The question is: Is there anything remotely Christian about this?
Keller says this is an election contest of “Satan vs. Satan.” Obama is “an enemy of God and a true tool of satan!” (I had to include the exclamation mark), and Romney is a “priest in a satanically inspired cult” who would “set aside the US Constitution and enact a Mormon theocracy.” I can’t seem to summon the will to take this seriously. It’s ironic in the extreme for an internet evangelist — or any evangelical, for that matter — to complain that Mormons are aggressive at proselytizing. But when Keller says (without any citation, of course) that “conservative estimates are that over 1 million people in this country alone will become part of his cult without him having to ever say a word,” one starts to suspect that Keller just likes to throw around big numbers he invented in the shower.
Let’s make it simple.

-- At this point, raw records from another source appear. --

(** The supplementary volume descriptor as the concatenation of its fields. *)
Lemma createJolietVolumeDescriptor_fields (nowNanosecond : Z) (b : ISOBuilder)
    (options : Options) (root : fileEntry) :
  nth_error (fileEntries b) 0 = Some root ->
  pathTableDirNum root = 1 ->
  jolietName root = [0] ->
  createJolietVolumeDescriptor nowNanosecond b options
  = Ok (concat
          [[2; 67; 68; 48; 48; 49; 1]; [0];
           spacePadded 32 (SystemIdentifier options);
           zeroPadded 32 (encodeUTF16BE (VolumeIdentifierJoliet options));
           repeat 0 8;
           putLE32 (totalSectors b); putBE32 (totalSectors b);
           [fst (fst (JolietEscapeSequence options)); snd (fst (JolietEscapeSequence options));
            snd (JolietEscapeSequence options)] ++ repeat 0 29;
           putLE16 1; putBE16 1; putLE16 1; putBE16 1;
           putLE16 (wrap16 SectorSize); putBE16 (wrap16 SectorSize);
           putLE32 (wrap32 (len (svdPathTableLData (ptData b))));
           putBE32 (wrap32 (len (svdPathTableLData (ptData b))));
           putLE32 (lbaSvdPathTableL (ptLBAs b)); putLE32 (lbaSvdPathTableL2 (ptLBAs b));
           putBE32 (lbaSvdPathTableM (ptLBAs b)); putBE32 (lbaSvdPathTableM2 (ptLBAs b));
           createDirectoryRecordBytes (jolietSector root) (svdRootDirExtentSize b) [0]
             root true;
           repeat 0 128;
           zeroPadded 128 (encodeUTF16BE (PublisherIdentifierJoliet options));
           zeroPadded 128 (encodeUTF16BE (DataPreparerIdentifierJoliet options));
           zeroPadded 128 (encodeUTF16BE (ApplicationIdentifierJoliet options));
           repeat 0 37; repeat 0 37; repeat 0 37;
           formatTimestamp (mkUtcTime nowUTC nowNanosecond);
           formatTimestamp (mkUtcTime nowUTC nowNanosecond);
           formatTimestamp zeroTime;
           formatTimestamp (mkUtcTime nowUTC nowNanosecond);
           [1]; repeat 0 1166]).
Proof.
  intros Hroot Hnum Hname.
  unfold createJolietVolumeDescriptor. cbv zeta.
  rewrite !padString_some by lia.
  rewrite !padUTF16StringBE_some by lia.
  rewrite !padUTF16StringBEToFixedBytes_empty.
  unfold index. rewrite Hroot.
  cbn [bind].
  destruct (JolietEscapeSequence options) as [[e0 e1] e2]. cbn [fst snd].
  rewrite Hname.
  set (dr := createDirectoryRecordBytes _ _ [0] root true).
  assert (Hdr : length dr = 34%nat)
    by (apply createDirectoryRecordBytes_root_len; [exact Hnum | reflexivity]).
  replace (len dr =? 34) with true by (unfold len; rewrite Hdr; reflexivity).
  cbn [negb].
  change (Z.to_nat 32) with 32%nat. change (2 * Z.to_nat 16)%nat with 32%nat.
  change (2 * Z.to_nat 64)%nat with 128%nat.
  change (zeroPadded 128 (encodeUTF16BE [])) with (repeat 0 128).
  rewrite !copyIntoArray_exact
    by (unfold len, byte; rewrite ?length_spacePadded, ?length_zeroPadded,
          ?length_formatTimestamp, ?repeat_length;
        try (unfold byte in Hdr; rewrite Hdr); reflexivity).
  rewrite marshalBinary_CD001.
  change (copyAt 3 (repeat 0 29) (copyAt 0 [e0; e1; e2] (makeBytes 32)))
    with ([e0; e1; e2] ++ repeat 0 29).
  match goal with
  | |- context [copyAt 7 ?fb _] => remember fb as fieldBuf eqn:Efb
  end.
  assert (Hf : length fieldBuf = 875%nat).
  { rewrite Efb. unfold makeBytes. change (Z.to_nat 8) with 8%nat. chunk_length. }
  f_equal.
  unfold makeBytes at 1. change (Z.to_nat SectorSize) with (7 + 2041)%nat.
  rewrite repeat_app.
  change (copyAt 0 [vdTypeSupplementary; 67; 68; 48; 48; 49; 1]
            (repeat 0 7 ++ repeat 0 2041))
    with ([vdTypeSupplementary; 67; 68; 48; 48; 49; 1] ++ repeat 0 2041).
  assert (Hfit : (length fieldBuf <= length (repeat 0 2041))%nat)
    by (rewrite repeat_length, Hf; apply Nat.leb_le; reflexivity).
  rewrite (copyAt_at 7 [vdTypeSupplementary; 67; 68; 48; 48; 49; 1] fieldBuf
             (repeat 0 2041) eq_refl Hfit).
  rewrite skipn_repeat.
  match goal with
  | |- context [repeat 0 (2041 - ?n)] => replace n with 875%nat by (symmetry; exact Hf)
  end.
  change (2041 - 875)%nat with 1166%nat.
  rewrite Efb. unfold makeBytes. change (Z.to_nat 8) with 8%nat.
  cbn [concat]. rewrite <- !app_assoc. rewrite app_nil_r. reflexivity.
Qed.

(** X11: under the same condition on the root, whose Joliet name is the
    byte 0, [createJolietVolumeDescriptor] returns one sector of 2048 bytes:
    type 2, [CD001], version 1; the system identifier padded with spaces and
    the Joliet volume identifier in UCS-2BE, cut to 16 code units and padded
    with zero bytes (bytes 8-71); the volume space size in both byte orders
    (80-87); the three bytes of the escape sequence followed by zeros
    (88-119); the size and the addresses of the Joliet path tables
    (132-155); the Joliet root directory record (156-189); the publisher,
    preparer and application identifiers in UCS-2BE, cut to 64 code units
    and padded with zero bytes; the four timestamps; the file-structure
    version 1 (881); zeros everywhere else. *)
Theorem createJolietVolumeDescriptor_layout (nowNanosecond : Z) (b : ISOBuilder)
    (options : Options) (root : fileEntry) :
  nth_error (fileEntries b) 0 = Some root ->
  pathTableDirNum root = 1 ->
  jolietName root = [0] ->
  exists sector,
    createJolietVolumeDescriptor nowNanosecond b options = Ok sector
    /\ len sector = 2048
    /\ slice 0 7 sector = [2; 67; 68; 48; 48; 49; 1]
    /\ slice 7 1 sector = [0]
    /\ slice 8 32 sector = spacePadded 32 (SystemIdentifier options)
    /\ slice 40 32 sector = zeroPadded 32 (encodeUTF16BE (VolumeIdentifierJoliet options))
    /\ slice 72 8 sector = repeat 0 8
    /\ leUint (slice 80 4 sector) = wrap32 (totalSectors b)
    /\ beUint (slice 84 4 sector) = wrap32 (totalSectors b)
    /\ slice 88 32 sector
       = [fst (fst (JolietEscapeSequence options)); snd (fst (JolietEscapeSequence options));
          snd (JolietEscapeSequence options)] ++ repeat 0 29
    /\ leUint (slice 120 2 sector) = 1 /\ beUint (slice 122 2 sector) = 1
    /\ leUint (slice 124 2 sector) = 1 /\ beUint (slice 126 2 sector) = 1
    /\ leUint (slice 128 2 sector) = 2048 /\ beUint (slice 130 2 sector) = 2048
    /\ leUint (slice 132 4 sector) = wrap32 (len (svdPathTableLData (ptData b)))
    /\ beUint (slice 136 4 sector) = wrap32 (len (svdPathTableLData (ptData b)))
    /\ leUint (slice 140 4 sector) = wrap32 (lbaSvdPathTableL (ptLBAs b))
    /\ leUint (slice 144 4 sector) = wrap32 (lbaSvdPathTableL2 (ptLBAs b))
    /\ beUint (slice 148 4 sector) = wrap32 (lbaSvdPathTableM (ptLBAs b))
    /\ beUint (slice 152 4 sector) = wrap32 (lbaSvdPathTableM2 (ptLBAs b))
    /\ slice 156 34 sector
       = createDirectoryRecordBytes (jolietSector root) (svdRootDirExtentSize b) [0]
           root true
    /\ slice 190 128 sector = repeat 0 128
    /\ slice 318 128 sector
       = zeroPadded 128 (encodeUTF16BE (PublisherIdentifierJoliet options))
    /\ slice 446 128 sector
       = zeroPadded 128 (encodeUTF16BE (DataPreparerIdentifierJoliet options))
    /\ slice 574 128 sector
       = zeroPadded 128 (encodeUTF16BE (ApplicationIdentifierJoliet options))
    /\ slice 702 37 sector = repeat 0 37
    /\ slice 739 37 sector = repeat 0 37
    /\ slice 776 37 sector = repeat 0 37
    /\ slice 813 17 sector = formatTimestamp (mkUtcTime nowUTC nowNanosecond)
    /\ slice 830 17 sector = formatTimestamp (mkUtcTime nowUTC nowNanosecond)
    /\ slice 847 17 sector = repeat 48 16 ++ [0]
    /\ slice 864 17 sector = formatTimestamp (mkUtcTime nowUTC nowNanosecond)
    /\ slice 881 1 sector = [1]
    /\ skipn 882 sector = repeat 0 1166.
Proof.
  intros Hroot Hnum Hname. eexists.
  split; [exact (createJolietVolumeDescriptor_fields nowNanosecond b options root
                   Hroot Hnum Hname)|].
  set (dr := createDirectoryRecordBytes _ _ [0] root true).
  assert (Hdr : length dr = 34%nat)
    by (apply createDirectoryRecordBytes_root_len; [exact Hnum | reflexivity]).
  clearbody dr.
  match goal with |- context [concat ?c] => set (chunks := c) end.
  split. { unfold len, chunks. cbn [concat]. chunk_length. }
  split. { field_at chunks 0%nat. }
  split. { field_at chunks 1%nat. }
  split. { field_at chunks 2%nat. }
  split. { field_at chunks 3%nat. }
  split. { field_at chunks 4%nat. }
  split. { decode_at chunks 5%nat (putLE32 (totalSectors b)). apply leUint_putLE32. }
  split. { decode_at chunks 6%nat (putBE32 (totalSectors b)). apply beUint_putBE32. }
  split. { field_at chunks 7%nat. }
  split. { decode_at chunks 8%nat (putLE16 1). reflexivity. }
  split. { decode_at chunks 9%nat (putBE16 1). reflexivity. }
  split. { decode_at chunks 10%nat (putLE16 1). reflexivity. }
  split. { decode_at chunks 11%nat (putBE16 1). reflexivity. }
  split. { decode_at chunks 12%nat (putLE16 (wrap16 SectorSize)). reflexivity. }
  split. { decode_at chunks 13%nat (putBE16 (wrap16 SectorSize)). reflexivity. }
  split. { decode_at chunks 14%nat (putLE32 (wrap32 (len (svdPathTableLData (ptData b))))).
           rewrite leUint_putLE32. unfold wrap32. apply Z.mod_mod. lia. }
  split. { decode_at chunks 15%nat (putBE32 (wrap32 (len (svdPathTableLData (ptData b))))).
           rewrite beUint_putBE32. unfold wrap32. apply Z.mod_mod. lia. }
  split. { decode_at chunks 16%nat (putLE32 (lbaSvdPathTableL (ptLBAs b))).
           apply leUint_putLE32. }
  split. { decode_at chunks 17%nat (putLE32 (lbaSvdPathTableL2 (ptLBAs b))).
           apply leUint_putLE32. }
  split. { decode_at chunks 18%nat (putBE32 (lbaSvdPathTableM (ptLBAs b))).
           apply beUint_putBE32. }
  split. { decode_at chunks 19%nat (putBE32 (lbaSvdPathTableM2 (ptLBAs b))).
           apply beUint_putBE32. }
  split. { field_at chunks 20%nat. }
  split. { field_at chunks 21%nat. }
  split. { field_at chunks 22%nat. }
  split. { field_at chunks 23%nat. }
  split. { field_at chunks 24%nat. }
  split. { field_at chunks 25%nat. }
  split. { field_at chunks 26%nat. }
  split. { field_at chunks 27%nat. }
  split. { field_at chunks 28%nat. }
  split. { field_at chunks 29%nat. }
  split. { field_at chunks 30%nat. }
  split. { field_at chunks 31%nat. }
  split. { field_at chunks 32%nat. }
  match goal with
  | |- ?lhs = _ =>
      replace lhs with (concat (skipn 33 chunks))
        by (symmetry; apply skipn_concat; unfold chunks; chunk_length)
  end.
  apply app_nil_r.
Qed.

(** ** The writer on a file held in memory *)

Lemma length_writeAtOffset (off : nat) (p c : list Z) :
  length (writeAtOffset off p c) = Nat.max (length c) (off + length p).
Proof.
  unfold writeAtOffset, byte.
  rewrite !length_app, length_firstn, length_app, repeat_length, length_skipn. lia.
Qed.

Lemma firstn_writeAtOffset (off : nat) (p c : list Z) :
  firstn off (writeAtOffset off p c) = firstn off (c ++ repeat 0 (off - length c)).
Proof.
  unfold writeAtOffset, byte.
  rewrite firstn_app, length_firstn, length_app, repeat_length.
  replace (off - Nat.min off (length c + (off - length c)))%nat with 0%nat by lia.
  rewrite firstn_O, app_nil_r, firstn_firstn. f_equal. lia.
Qed.

Lemma skipn_writeAtOffset (off : nat) (p c : list Z) :
  skipn off (writeAtOffset off p c) = p ++ skipn (off + length p) c.
Proof.
  unfold writeAtOffset, byte.
  rewrite skipn_app, length_firstn, length_app, repeat_length.
  replace (off - Nat.min off (length c + (off - length c)))%nat with 0%nat by lia.
  rewrite skipn_all2 by (rewrite length_firstn, length_app, repeat_length; lia).
  reflexivity.
Qed.

(** Two writes in a row are one write of the concatenation. *)
Lemma writeAtOffset_app (off : nat) (a b c : list Z) :
  writeAtOffset (off + length a) b (writeAtOffset off a c) = writeAtOffset off (a ++ b) c.
Proof.
  rewrite <- (firstn_skipn off (writeAtOffset off a c)) at 1.
  rewrite firstn_writeAtOffset, skipn_writeAtOffset.
  set (pre := firstn off (c ++ repeat 0 (off - length c))).
  assert (Hpre : length pre = off).
  { unfold pre. rewrite length_firstn, length_app, repeat_length. lia. }
  unfold writeAtOffset at 1. unfold byte. fold pre.
  rewrite !length_app, length_skipn, Hpre.
  replace (off + length a - (off + (length a + (length c - (off + length a)))))%nat
    with 0%nat by lia.
  cbn [repeat]. rewrite app_nil_r.
  rewrite (app_assoc pre a), firstn_app, length_app, Hpre.
  replace (off + length a - (off + length a))%nat with 0%nat by lia.
  rewrite firstn_O, app_nil_r.
  rewrite firstn_all2 by (rewrite length_app; lia).
  rewrite skipn_app, length_app, Hpre.
  rewrite (skipn_all2 (pre ++ a)) by (rewrite length_app; lia).
  cbn [app].
  replace (off + length a + length b - (off + length a))%nat with (length b) by lia.
  rewrite skipn_skipn.
  unfold writeAtOffset, byte. fold pre. rewrite <- !app_assoc, length_app.
  do 4 f_equal. lia.
Qed.

Lemma writeAtOffset_nil (off : nat) (c : list Z) :
  (off <= length c)%nat -> writeAtOffset off [] c = c.
Proof.
  intros H. unfold writeAtOffset, byte.
  replace (off - length c)%nat with 0%nat by lia.
  cbn [repeat length app]. rewrite app_nil_r, Nat.add_0_r. apply firstn_skipn.
Qed.

Lemma writeAtOffset_end (p c : list Z) : writeAtOffset (length c) p c = c ++ p.
Proof.
  unfold writeAtOffset, byte. rewrite Nat.sub_diag. cbn [repeat]. rewrite app_nil_r.
  rewrite firstn_all, skipn_all2 by lia. now rewrite app_nil_r.
Qed.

Romney’s theology is different from my own. But he believes in God and strives to be faithful to him. He believes that he is saved by the work of Jesus Christ, even though he understands Christ differently than I do. He is a good man who has always been extraordinarily devoted to his family, his community, and his country. We can argue over the details and over his personal evolution, but Romney will be pro-life and pro-marriage, a defender of religious freedoms, a strong hand on foreign policy, and determined to rein in government spending and hand on a sustainable and flourishing economy to succeeding generations. There is no indication that the faith of Presidents sways the faith of Americans. There is no evidence whatsoever that Romney’s election would lead people to become members of the LDS Church.
The Obama administration must love Bill Keller. Keller’s readership are about the least likely Obama voters in the country. Every vote that goes to “Jesus” from the Keller Kamp is a vote taken away from Mitt Romney.
And make no mistake. On many other issues, we can say that the differences between the two parties are subtle and prudential, sometimes hard to untangle. But we cannot say that on abortion. The Democratic party simply is the party of abortion. Witness the lavish celebration of abortion “rights” on Day 1 of the Democratic National Convention. On this one issue of overwhelming importance for Christians, the Democratic Party is absolutely 100 percent in the wrong. The Democrats are the abortion regime, and if Obama is President from 2013-2017 then he will be able to install an even stronger pro-choice contingent in the Supreme Court. It will set the pro-life movement back by a generation.
Some evangelicals make the argument that Obama’s commitment to social services would reduce the number of abortions, but (a) a flourishing economy will reduce the number of abortions and Romney is better equipped to bring that about, and (2) you don’t vote for the guy who celebrates the Holocaust but whose policies might lead to marginally fewer dying there, you vote for the guy who opposes the Holocaust on principle and wants to bring it to an end.
A vote for Jesus is a vote for Obama. And a vote for Obama is a vote for abortion.